After a short wait, Go had his money in his hands, and he headed into SoraNews24 headquarters to gloat.

▼ He even showed off the ridiculously long receipt showing each payout.

Of course, we wanted to know the tale of that tape, and so we asked Go to give us the complete breakdown of how his one-million-yen gamble had panned out. Beaming from ear to ear, he gave us the results:

● 123 Rank-5 winners, at 1,000 yen each, for a total of 123,000 yen
● 9 Rank-4 winners, at 6,700 yen each, for a total of 60,300 yen
● 1 Rank-3 winner, at 325,000 yen

“Wow, 325,000 yen for the Rank-3! That’s awesome!” we cheered.

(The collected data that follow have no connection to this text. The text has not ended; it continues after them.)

(* ===== verification/Swexn.v ===== *)
(** * swexn (src/kern/syscall_thr_management.c)

    swexn registers, replaces or removes the software exception handler of a
    thread, and can make the thread go on with a set of registers of its own
    choosing.  [inr u]: the call does not return, the thread goes on with
    registers [u].

    The two pointers are checked with check_mem_validness; the check of the
    exception stack, for writing, may fill zero-fill pages of the caller or end in
    a panic (see VmSpace.v). *)

From S2P Require Import Prelude AddrSpace SimpleQueue ThreadState Mutex Message ControlBlock Scheduler ContextSwitch ThrMgmt SysState Loader Exec Syscalls.
From Stdlib Require Import ZArith Lia.
From stdpp Require Import base gmap list tactics numbers.

#[local] Open Scope Z_scope.

Module Swexn.
Import Scheduler Sys.

Definition EINVAL : Z := -22.
Definition ENOMEM : Z := -12.

(** The ureg at [a]. *)
Definition ureg_at (f : Z -> Z) (a : Z) : ureg_t :=
  let w i := word_of f (a + 4 * i) in
  mk_ureg (w 0) (w 1) (w 2) (w 3) (w 4) (w 5) (w 6) (w 7) (w 8) (w 9) (w 10) (w 11) (w 12) (w 13) (w 14) (w 15) (w 16) (w 17) (w 18) (w 19).

Section handler.
Context {S : Type} `{AS : AddrSpace S} `{UC : !UserCheck S}.

(** [memcpy(&newureg, user_newureg, sizeof(ureg_t))] *)
Definition load_ureg (a : Z) : M S ureg_t :=
  l ← read_bytes a (Z.to_nat ThrMgmt.sizeof_ureg); mret (ureg_at (fun i => nth (Z.to_nat i) l 0) 0).

(** The registers the user asks for: [None] when they are refused. *)
Definition fetch_newureg (cpu user_newureg : Z) : M (sys S) (option (option ureg_t)) :=
  if negb (user_newureg =? 0) then
    rv ← on_space cpu (check_mem user_newureg ThrMgmt.sizeof_ureg false false);
    if rv <? 0 then mret None else
    newureg ← on_space cpu (load_ureg user_newureg);
    if ThrMgmt.is_newureg_valid newureg then mret (Some (Some newureg)) else mret None
  else mret (Some None).

Definition deregister (this : Z) : M (sys S) Z :=
  t ← on_ker (rd_tcb this);
  (if negb (swexn_struct t =? 0) then
     on_ker (on_mem (ControlBlock.free_swexn (swexn_struct t)));; on_ker (upd_tcb this (set_swexn 0))
   else mret tt);;
  mret 0.

(** Both checks are made on [esp3]. *)
Definition register (cpu this esp3 eip arg : Z) : M (sys S) Z :=
  rv ← on_space cpu (check_mem esp3 1 false true);
  if rv <? 0 then mret EINVAL else
  rv ← on_space cpu (check_mem esp3 1 false false);
  if rv <? 0 then mret EINVAL else
  t ← on_ker (rd_tcb this);
  ok ← (if swexn_struct t =? 0 then
          p ← on_ker malloc;
          on_ker (upd_tcb this (set_swexn p));;
          mret (negb (p =? 0))
        else mret true);
  if negb ok then mret ENOMEM else
  t ← on_ker (rd_tcb this);
  on_ker (modify (fun k => with_mem (with_swexns (<[swexn_struct t := mk_swexn esp3 eip arg]> (swexns (mem k))) (mem k)) k));;
  mret 0.

Definition swexn_syscall_handler (cpu this esp3 eip arg user_newureg : Z) : M (sys S) (Z + ureg_t) :=
  u ← fetch_newureg cpu user_newureg;
  match u with
  | None => mret (inl EINVAL)
  | Some newureg =>
      rv ← (if (esp3 =? 0) || (eip =? 0) then deregister this else register cpu this esp3 eip arg);
      if rv <? 0 then mret (inl rv) else
      match newureg with
      | Some u => mret (inr u)
      | None => mret (inl 0)
      end
  end.
End handler.

Section theorem.
Context {S : Type} `{AS : AddrSpace S} `{UC : !UserCheck S} `{AL : !AddrSpaceLaws S} `{UL : !UserCheckLaws S}.

(** ** The registers *)

Lemma word_shift (f : Z -> Z) a n k : 0 <= k -> k + 4 <= Z.of_nat n ->
  word_of (fun i => nth (Z.to_nat i) (bytes_from f a n) 0) k = word_of f (a + k).
Proof.
  intros H0 Hk. assert (Hn : forall j, 0 <= j < Z.of_nat n -> nth (Z.to_nat j) (bytes_from f a n) 0 = f (a + j)).
  { intros j Hj. apply nth_lookup_Some. unfold bytes_from. rewrite list_lookup_fmap, lookup_seq_lt by lia. simpl. do 2 f_equal. lia. }
  unfold word_of. rewrite !Hn by lia. by rewrite !Z.add_assoc.
Qed.

Lemma load_ureg_run sp a : (forall x, a <= x < a + 80 -> mapped sp x = true) -> load_ureg a sp = Ok (ureg_at (byte_at sp) a, sp).
Proof.
  intros Hm. unfold load_ureg. rewrite (bind_ok _ _ _ _ _ (read_bytes_ok (Z.to_nat ThrMgmt.sizeof_ureg) sp a Hm)). unfold mret, M_ret. do 2 f_equal.
  unfold ureg_at. cbv zeta. change (Z.to_nat ThrMgmt.sizeof_ureg) with 80%nat. by rewrite !word_shift by lia.
Qed.

Lemma ureg_ext (f g : Z -> Z) a : (forall x, a <= x < a + 80 -> g x = f x) -> ureg_at g a = ureg_at f a.
Proof. intros H. unfold ureg_at, word_of. cbv zeta. rewrite !H by lia. done. Qed.

(** The address space of core [cpu] becomes [sp'], which has the bytes of the old
    one and at least its pages. *)
Definition with_space (s : sys S) (cpu : Z) (sp' : S) : sys S := with_spaces (<[cr3 (ker s) cpu := sp']> (spaces s)) s.

Lemma with_space_same s cpu sp : spaces s !! cr3 (ker s) cpu = Some sp -> with_space s cpu sp = s.
Proof. intros E. unfold with_space. rewrite insert_id by done. by destruct s. Qed.

Lemma with_space_twice s cpu sp1 sp2 : with_spaces (<[cr3 (ker s) cpu := sp2]> (spaces (with_space s cpu sp1))) (with_space s cpu sp1) = with_space s cpu sp2.
Proof. unfold with_space, with_spaces. simpl. by rewrite insert_insert_eq. Qed.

“I know, right?” Go said, full of self-satisfaction. “And the grand total for all the winning tickets comes to 503,800 yen (US$4,460)! I did it!”

Wait, what? We were sure we hadn’t misheard Go when he said “I did it!” But we weren’t sure what “it” could mean, other than losing 496,200 yen on his massive lottery ticket investment.

▼ You did what exactly, Go?

“I did it!” he repeated. “I beat Yoshio!”

We quickly pulled up our report on Yoshio’s lottery ticket project from two years ago, and sure enough, our boss had only won back 365,200 yen after buying a million yen worth of lottery tickets.

▼ “I…DID…IT!!!”

“It’s no exaggeration to say that my technique is far more evolved than Yoshio’s,” Go smugly concluded, and in a way, he’s right, since he produced results that were almost 14 percent better than SoraNews24’s top dog. On the other hand, he also managed to lose roughly half a million yen in just a few days.


So, in conclusion, if someone was dangling you over a pool of hungry alligators and said you had to give a stack of your cash to Yoshio or Go, Go would, unquestionably, be the better choice. Really, though, you’re probably better off taking your chances with the gators.